(** * ArchiCAD georeferencing tool: the resolver, reader, writer and
      transformer of [apps/georef_tool], embedded and verified.

    Python values are modelled as follows.
    - [str] is a Rocq [string]; a character is its code point, which Rocq's
      [ascii] holds up to 255.  The character classes of [re] and of
      [str.strip] below are Python's Unicode classes on that range.
    - [float] is the kernel's binary64 [float] ([PrimFloat]).
    - [int] is [Z].
    - an exception is an explicit error result; [try/except] around code that
      assigns to an object is a state-and-error monad over that object. *)

From Stdlib Require Import ZArith NArith List Bool Ascii String Lia.
From Stdlib Require Import DecimalString DecimalPos DecimalZ Floats.
From Stdlib Require Import Reals Lra.
Import ListNotations.

Local Open Scope string_scope.
Local Open Scope bool_scope.

(* ------------------------------------------------------------------ *)
(** ** Text: characters, truthiness, [str.strip] *)

Module Text.

Definition code (c : ascii) : N := N_of_ascii c.

Definition in_range (lo hi : ascii) (c : ascii) : bool :=
  (code lo <=? code c)%N && (code c <=? code hi)%N.

Definition one_of (l : list N) (c : ascii) : bool :=
  existsb (N.eqb (code c)) l.

(** [\d]: the decimal digits. *)
Definition is_digit : ascii -> bool := in_range "0" "9".

(** [\s], which is also what [str.strip()] removes: TAB LF VT FF CR, the
    separators FS GS RS US, SPACE, NEL and NO-BREAK SPACE. *)
Definition is_space (c : ascii) : bool :=
  ((9 <=? code c) && (code c <=? 13))%N
  || ((28 <=? code c) && (code c <=? 32))%N
  || one_of [133; 160]%N c.

Definition is_upper : ascii -> bool := in_range "A" "Z".
Definition is_lower : ascii -> bool := in_range "a" "z".
Definition is_alpha (c : ascii) : bool := is_upper c || is_lower c.

(** [\w]: alphanumeric characters and the underscore. *)
Definition is_word (c : ascii) : bool :=
  is_digit c || is_alpha c || one_of [95]%N c
  || one_of [170; 178; 179; 181; 185; 186; 188; 189; 190]%N c
  || ((192 <=? code c) && (code c <=? 214))%N
  || ((216 <=? code c) && (code c <=? 246))%N
  || ((248 <=? code c) && (code c <=? 255))%N.

Definition to_lower (c : ascii) : ascii :=
  if is_upper c then ascii_of_N (code c + 32) else c.

Definition to_upper (c : ascii) : ascii :=
  if is_lower c then ascii_of_N (code c - 32) else c.

(** A Python string is true when it is not empty. *)
Definition truthy (s : string) : bool :=
  match s with EmptyString => false | String _ _ => true end.

(** [a or b] on strings. *)
Definition or_else (a b : string) : string := if truthy a then a else b.

Fixpoint lstrip (s : string) : string :=
  match s with
  | String c s' => if is_space c then lstrip s' else s
  | EmptyString => EmptyString
  end.

Fixpoint rstrip (s : string) : string :=
  match s with
  | String c s' =>
      match rstrip s' with
      | EmptyString => if is_space c then EmptyString else String c EmptyString
      | r => String c r
      end
  | EmptyString => EmptyString
  end.

Definition strip (s : string) : string := rstrip (lstrip s).

(** [f"{n}"] for an [int]. *)
Definition str_of_int (n : Z) : string := NilZero.string_of_int (Z.to_int n).

End Text.

(* ------------------------------------------------------------------ *)
(** ** The fragment of [re] the resolver uses

    A pattern is a sequence of items; every repetition in the two patterns
    of [_extract_zone] is a greedy repetition of a one-character class, so
    that is the only repetition modelled.  Matching is Python's: backtracking
    in priority order, [search] taking the leftmost start. *)

Module Re.

Inductive item : Type :=
| Chr (p : ascii -> bool)                         (* one character of a class *)
| Rep (p : ascii -> bool) (lo : nat) (hi : option nat)
                                                  (* p{lo,hi}, greedy; no hi: unbounded *)
| WordBoundary                                    (* \b *)
| GroupOpen                                       (* ( of group 1 *)
| GroupClose.                                     (* ) of group 1 *)

Definition pattern := list item.

(** re.IGNORECASE on a class of ASCII letters: a character matches when it,
    its lower case or its upper case is in the class. *)
Definition ignorecase (p : ascii -> bool) (c : ascii) : bool :=
  p c || p (Text.to_lower c) || p (Text.to_upper c).

Definition lit (a : ascii) (c : ascii) : bool := Ascii.eqb a c.

(** Group 1 while matching: whether it is open, and its text so far
    (most recent character first). *)
Record capture : Type := { recording : bool; text_rev : list ascii }.

Definition no_capture : capture := {| recording := false; text_rev := [] |}.

Definition feed (g : capture) (c : ascii) : capture :=
  if recording g then {| recording := true; text_rev := c :: text_rev g |} else g.

Definition group1 (g : capture) : string := string_of_list_ascii (rev (text_rev g)).

Definition word_at (o : option ascii) : bool :=
  match o with Some c => Text.is_word c | None => false end.

(** [\b] holds between [prev] and the rest [s] when exactly one side is a
    word character; the ends of the string count as non-word. *)
Definition at_boundary (prev : option ascii) (s : list ascii) : bool :=
  xorb (word_at prev) (word_at (hd_error s)).

Definition may_repeat (hi : option nat) : bool :=
  match hi with Some 0 => false | _ => true end.

(** The greedy repetition [p{lo,hi}] followed by the rest of the pattern
    [k]: one more character is tried first, the rest of the pattern at the
    current position when that fails and [lo] repetitions are done. *)
Fixpoint repeat (k : option ascii -> list ascii -> capture -> option string)
                (p : ascii -> bool) (lo : nat) (hi : option nat)
                (prev : option ascii) (s : list ascii) (g : capture)
                {struct s} : option string :=
  let stop := match lo with
              | O => k prev s g
              | S _ => None
              end in
  match s with
  | c :: s' =>
      if p c && may_repeat hi then
        match repeat k p (Nat.pred lo) (option_map Nat.pred hi) (Some c) s' (feed g c) with
        | Some r => Some r
        | None => stop
        end
      else stop
  | [] => stop
  end.

(** Match [its] at the current position: [prev] is the character before it,
    [s] the rest of the subject.  The result is group 1 of the first match in
    priority order. *)
Fixpoint match_here (its : pattern) (prev : option ascii) (s : list ascii)
                    (g : capture) {struct its} : option string :=
  match its with
  | [] => Some (group1 g)
  | Chr p :: rest =>
      match s with
      | c :: s' => if p c then match_here rest (Some c) s' (feed g c) else None
      | [] => None
      end
  | Rep p lo hi :: rest => repeat (match_here rest) p lo hi prev s g
  | WordBoundary :: rest =>
      if at_boundary prev s then match_here rest prev s g else None
  | GroupOpen :: rest =>
      match_here rest prev s {| recording := true; text_rev := [] |}
  | GroupClose :: rest =>
      match_here rest prev s {| recording := false; text_rev := text_rev g |}
  end.
Lemma readInteger_digits d r n :
  endsNumber r ->
  (exists c rest, NilEmpty.string_of_uint d = String c rest /\ isDigit c = true) ->
  readClock (NilEmpty.string_of_uint d) = Some n ->
  readInteger (NilEmpty.string_of_uint d +:+ r) = Some (Z.of_N n, r) /\
  readInteger (String "-" (NilEmpty.string_of_uint d) +:+ r) = Some (- Z.of_N n, r).
Proof.
  intros Hr (c & rest & E & Hc) Hn.
  assert (H45 : (N_of_ascii c =? 45)%N = false).
  { unfold isDigit in Hc. apply andb_true_iff in Hc as [Hlo _].
    apply N.leb_le in Hlo. apply N.eqb_neq. lia. }
  assert (Hne : String.eqb (NilEmpty.string_of_uint d) EmptyString = false)
    by now rewrite E.
  split.
  - unfold readInteger. rewrite E, append_cons, H45. cbv zeta.
    rewrite <- append_cons, <- E, (leadingDigits_uint _ _ Hr). cbn [fst snd].
    now rewrite Hne, Hn.
  - unfold readInteger. rewrite append_cons.
    change (N_of_ascii "-" =? 45)%N with true. cbv beta iota zeta.
    rewrite (leadingDigits_uint _ _ Hr). cbn [fst snd].
    now rewrite Hne, Hn.
Qed.

Lemma readInteger_numberToString n r :
  endsNumber r -> readInteger (numberToString n +:+ r) = Some (n, r).
Proof.
  intros Hr. unfold numberToString.
  destruct n as [|p|p]; cbn [Z.to_int NilEmpty.string_of_int].
  - apply (readInteger_digits (Decimal.D0 Decimal.Nil) r 0%N Hr); [|reflexivity].
    now exists "0"%char, EmptyString.
  - apply (readInteger_digits (Pos.to_uint p) r (Npos p) Hr);
      [apply uint_head|apply readClock_uint].
  - apply (readInteger_digits (Pos.to_uint p) r (Npos p) Hr);
      [apply uint_head|apply readClock_uint].
Qed.

Lemma readTextMember_present k x R :
  readTextMember k (memberText k (quoteJSONString <$> Some x) +:+ R) = Some (Some x, R).
Proof.
  unfold readTextMember. cbn [fmap option_fmap option_map memberText].
  unfold quoteJSONString.
  replace (("," +:+ quoted k +:+ ":" +:+ dquote +:+ quoteBody x +:+ dquote) +:+ R)
    with (("," +:+ quoted k +:+ ":" +:+ dquote) +:+ quoteBody x +:+ dquote +:+ R)
    by now rewrite !append_assoc.
  now rewrite stripPrefix_app, readString_quoteBody.
Qed.

Lemma readTextMember_absent k R :
  stripPrefix ("," +:+ quoted k +:+ ":" +:+ dquote) R = None ->
  readTextMember k (memberText k (quoteJSONString <$> None) +:+ R) = Some (None, R).
Proof.
  intros H. unfold readTextMember. cbn [fmap option_fmap option_map memberText].
  change (EmptyString +:+ R) with R. now rewrite H.
Qed.

Lemma readNumberMember_present k n R :
  endsNumber R ->
  readNumberMember k (memberText k (numberToString <$> Some n) +:+ R) = Some (Some n, R).
Proof.
  intros HR. unfold readNumberMember. cbn [fmap option_fmap option_map memberText].
  replace (("," +:+ quoted k +:+ ":" +:+ numberToString n) +:+ R)
    with (("," +:+ quoted k +:+ ":") +:+ numberToString n +:+ R)
    by now rewrite !append_assoc.
  now rewrite stripPrefix_app, readInteger_numberToString.
Qed.

Lemma readNumberMember_absent k R :
  stripPrefix ("," +:+ quoted k +:+ ":") R = None ->
  readNumberMember k (memberText k (numberToString <$> None) +:+ R) = Some (None, R).
Proof.
  intros H. unfold readNumberMember. cbn [fmap option_fmap option_map memberText].
  change (EmptyString +:+ R) with R. now rewrite H.
Qed.

Lemma readHead_frameHead t st R : readHead (frameHead t st +:+ R) = Some (t, st, R).
Proof. destruct t, st; reflexivity. Qed.

(** The text that opens a member is not the text that opens a later
    member, nor the brace that closes the object. *)
Ltac elsewhere :=
  repeat match goal with
         | |- context [fmap _ ?o] => is_var o; destruct o
         end;
  reflexivity.

(** Reading the frame of an event gives the event back. *)
Lemma readEvent_frame u : readEvent (frame (Progress.toObject u)) = Some u.
Proof.
  rewrite frame_decompose. unfold readEvent.
  rewrite readHead_frameHead. cbn [mbind option_bind].
  destruct u as [t st stp pc msg er]. unfold frameTail.
  cbn [Progress.type Progress.status Progress.step Progress.progress Progress.message
       Progress.error].
  destruct stp;
    [rewrite readTextMember_present|rewrite readTextMember_absent by elsewhere];
    cbn [mbind option_bind].
  all: destruct pc;
    [rewrite readNumberMember_present
       by apply endsNumber_member, endsNumber_member, endsNumber_close
    |rewrite readNumberMember_absent by elsewhere];
    cbn [mbind option_bind].
  all: destruct msg;
    [rewrite readTextMember_present|rewrite readTextMember_absent by elsewhere];
    cbn [mbind option_bind].
  all: destruct er;
    [rewrite readTextMember_present|rewrite readTextMember_absent by elsewhere];
    cbn [mbind option_bind].
  all: reflexivity.
Qed.

Lemma readConnected_frame clientId : readConnected (connectedFrame clientId) = Some clientId.
Proof.
  unfold readConnected. rewrite connectedFrame_split, stripPrefix_app.
  cbn [mbind option_bind]. rewrite readString_quoteBody. reflexivity.
Qed.

(** ** The streaming endpoint *)

Lemma frame_connected clientId :
  frame (JObj [("type", JStr "connected"); ("clientId", JStr clientId)])
  = connectedFrame clientId.
Proof.
  unfold frame, connectedFrame, quoted, quoteJSONString. simpl.
  unfold quoteJSONString. simpl. now rewrite !append_assoc.
Qed.

(** The encoding at work: an event of a handler, and an identifier that
    holds a double quote. *)
Example stringify_stage :
  stringify (Progress.toObject Sample.tokenBuilding)
  = "{" +:+ quoted "type" +:+ ":" +:+ quoted "token" +:+ ","
    +:+ quoted "status" +:+ ":" +:+ quoted "progress" +:+ ","
    +:+ quoted "step" +:+ ":" +:+ quoted "building" +:+ ","
    +:+ quoted "progress" +:+ ":60,"
    +:+ quoted "message" +:+ ":" +:+ quoted "Building transaction" +:+ "}".
Proof. reflexivity. Qed.

Example connectedFrame_escapes :
  connectedFrame ("a" +:+ dquote +:+ "b")
  = "data: {" +:+ quoted "type" +:+ ":" +:+ quoted "connected" +:+ ","
    +:+ quoted "clientId" +:+ ":" +:+ quoted ("a" +:+ backslash +:+ dquote +:+ "b")
    +:+ "}" +:+ newline +:+ newline.
Proof. reflexivity. Qed.

(** A line feed and another control character in an identifier. *)
Example connectedFrame_escapes_controls :
  connectedFrame ("a" +:+ newline +:+ "b" +:+ String "001"%char EmptyString)
  = "data: {" +:+ quoted "type" +:+ ":" +:+ quoted "connected" +:+ ","
    +:+ quoted "clientId" +:+ ":"
    +:+ quoted ("a" +:+ backslash +:+ "nb" +:+ backslash +:+ "u0001")
    +:+ "}" +:+ newline +:+ newline.
Proof. reflexivity. Qed.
==================================================
* [PROBLEM TO WORK ON]: From the data above, output only the lines between the line containing "its lower case" and the line containing "word character; the", inclusive, exactly as written.

* [EXERCISE RESPONSE]:
    its lower case or its upper case is in the class. *)
Definition ignorecase (p : ascii -> bool) (c : ascii) : bool :=
  p c || p (Text.to_lower c) || p (Text.to_upper c).

Definition lit (a : ascii) (c : ascii) : bool := Ascii.eqb a c.

(** Group 1 while matching: whether it is open, and its text so far
    (most recent character first). *)
Record capture : Type := { recording : bool; text_rev : list ascii }.

Definition no_capture : capture := {| recording := false; text_rev := [] |}.

Definition feed (g : capture) (c : ascii) : capture :=
  if recording g then {| recording := true; text_rev := c :: text_rev g |} else g.

Definition group1 (g : capture) : string := string_of_list_ascii (rev (text_rev g)).

Definition word_at (o : option ascii) : bool :=
  match o with Some c => Text.is_word c | None => false end.

(** [\b] holds between [prev] and the rest [s] when exactly one side is a
    word character; the ends of the string count as non-word. *)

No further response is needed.